ECB 19 But all the silver and gold and instruments of copper and iron, are holy to Yah Veh: they come into the treasury of Yah Veh.

These are my thoughts.
When we give something to the Lord it becomes holy.


----------



## clark thompson (Jun 18, 2016)

Joshua 6:20
KJV 20 So the people shouted when the priests blew with the trumpets: and it came to pass, when the people heard the sound of the trumpet, and the people shouted with a great shout, that the wall fell down flat, so that the people went up into the city, every man straight before him, and they took the city.
ECB 20 So the people shout and blast with the shophars: and so be it, when the people hear the voice of the shophar and the people shout with a great shouting the wall falls flat; so that the people ascended into the city; and every man straight in front of him captures the city:

These are my thoughts.
They listened to God’s word and had faith and things happened, when we have faith things will happen as a result.


----------



## TylerRay (Jun 18, 2016)

clark thompson said:


> When we give something to the Lord it becomes holy.

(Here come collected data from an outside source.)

(** [mem_map_init] on every outcome; [mem_map_init_correct] says it in words. *)
Lemma mem_map_init_spec ns l :
  mrng_nodes ns = Ok l -> params_ok l ->
  match mem_map_init ns with
  | Ok s => map_inv s /\ num_mem_ranges s < max_mem_ranges s /\
      exists bp d, (bp, d) ∈ l /\ can_hold (map_bytes l) d = true /\
        (forall bd, bd ∈ l -> can_hold (map_bytes l) bd.2 = true -> mr_start bd.2 <= mr_start d) /\
        max_mem_ranges s = map_capacity l /\
        mem_ranges_at s = mr_start d + mr_len d - map_bytes l /\
        forall x ty ext attr, byte_is (mem_ranges s) x ty ext attr <->
          if decide (mem_ranges_at s <= x < mem_ranges_at s + map_bytes l)
          then (ty = E820_RESERVED /\ param_byte l x E820_RAM ext attr) \/
               (ty <> E820_RAM /\ param_byte l x ty ext attr)
          else param_byte l x ty ext attr
  | Fail Hlt => forall bd, bd ∈ l -> can_hold (map_bytes l) bd.2 = false
  | Fail _ => False
  end.
Proof.
  intros El [Hranges Hapart Haddr Hlen]. unfold mem_map_init. rewrite El. cbn [mbind result_bind].
  pose proof (map_capacity_spec l Hlen) as Hcap.
  unfold sizeof_mem_range_t. change (8 + 8 + 4 + 4 + 8) with 32. rewrite (wrap_small 32) by lia.
  assert (Eneed : map_capacity l * 32 = map_bytes l) by done. rewrite Eneed.
  pose proof (choose_range_spec (map_bytes l) None l) as Hch.
  destruct (choose_range (map_bytes l) None l) as [[bp d]|]; cycle 1.
  { intros bd Hbd. apply not_true_is_false. intros Hh. apply (Hch bd). by right. }
  destruct Hch as [[?|[Hin Hhold]] Hbest]; [done|]. cbn [snd] in *.
  pose proof Hhold as (Hty & Hst & Hend & Hneed)%can_hold_spec. unfold XM32_MAX_ADDR in *.
  apply list_elem_of_split in Hin as (l1 & l2 & El12).
  assert (Hd : mr_len d <> 0) by lia.
  assert (Hdok : range_ok (of_bdat d)).
  { rewrite Forall_forall in Hranges. apply Hranges. rewrite El12, param_ranges_app, param_ranges_cons by done.
    apply elem_of_app. right. by left. }
  pose proof Hdok as (Hd0 & _ & _). cbn in Hd0. rewrite (wrap_small 32) by lia.
  set (at_ := mr_start d + mr_len d - map_bytes l).
  assert (Epr : param_ranges l = param_ranges l1 ++ of_bdat d :: param_ranges l2)
    by (by rewrite El12, param_ranges_app, param_ranges_cons).
  rewrite Epr in *.
  pose proof (copy_ranges_spec (map_capacity l) (map_bytes l) l1 bp d l2 ltac:(by rewrite <- El12) Hdok
    ltac:(unfold map_bytes, sizeof_mem_range_t in *; lia) ltac:(lia) ltac:(rewrite <- El12, Epr; lia) Hty) as Hcopy.
  cbv zeta in Hcopy. rewrite <- El12 in Hcopy. fold at_ in Hcopy. rewrite Hcopy. cbn [mbind result_bind].
  assert (Eend : range_end (of_bdat d) = at_ + map_bytes l) by (unfold at_, range_end; cbn; lia).
  destruct (carved_map (param_ranges l1) (of_bdat d) (param_ranges l2) at_ (map_capacity l) at_ Hranges Hapart)
    as (mrs' & -> & Hinv & Hnum & Hbytes); [|done|done|].
  { rewrite Eend. unfold at_ in *. cbn. unfold map_bytes, sizeof_mem_range_t in *. lia. }
  cbn [mbind result_bind]. split_and!; [done|done|]. exists bp, d. split_and!; [| | |done|done|].
  - rewrite El12. apply elem_of_app. right. by left.
  - done.
  - intros bd Hbd Hh. apply Hbest. by right.
  - intros x ty ext attr. cbn [mem_ranges mem_ranges_at]. rewrite Hbytes, Eend, <- Epr.
    case_decide; by rewrite !param_byte_ranges.
Qed.

(** C14: [mem_map_init], for parameters that describe no byte above 1 MiB twice, and none twice as
    RAM.  The map is in order and has an entry to spare; its array fills the top of the highest
    RAM range below 4 GiB that can hold it; and every byte of memory has the types and attributes
    the parameters give it, except that the array's own bytes have turned from RAM into reserved
    memory.  It halts exactly when no range can hold the array. *)
Theorem mem_map_init_correct ns l :
  mrng_nodes ns = Ok l -> params_ok l ->
  match mem_map_init ns with
  | Ok s => map_inv s /\ num_mem_ranges s < max_mem_ranges s /\
      exists bp d, (bp, d) ∈ l /\ can_hold (map_bytes l) d = true /\
        (forall bd, bd ∈ l -> can_hold (map_bytes l) bd.2 = true -> mr_start bd.2 <= mr_start d) /\
        max_mem_ranges s = map_capacity l /\
        mem_ranges_at s = mr_start d + mr_len d - map_bytes l /\
        forall x ty ext attr, byte_is (mem_ranges s) x ty ext attr <->
          if decide (mem_ranges_at s <= x < mem_ranges_at s + map_bytes l)
          then (ty = E820_RESERVED /\ param_byte l x E820_RAM ext attr) \/
               (ty <> E820_RAM /\ param_byte l x ty ext attr)
          else param_byte l x ty ext attr
  | Fail Hlt => forall bd, bd ∈ l -> can_hold (map_bytes l) bd.2 = false
  | Fail _ => False
  end.
Proof. exact (mem_map_init_spec ns l). Qed.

These items were holy because the Lord had claimed them for himself. Only God can make something holy.




clark thompson said:


> They listened to God’s word and had faith and things happened, when we have faith things will happen as a result.



The people had an express promise from God that the wall would fall if they did those things (v5). Although we should not doubt that God will fulfill his word, we are not to presumptuously think that God must do something in a certain place and a certain time just because we believe that he will. God cannot be forced.


----------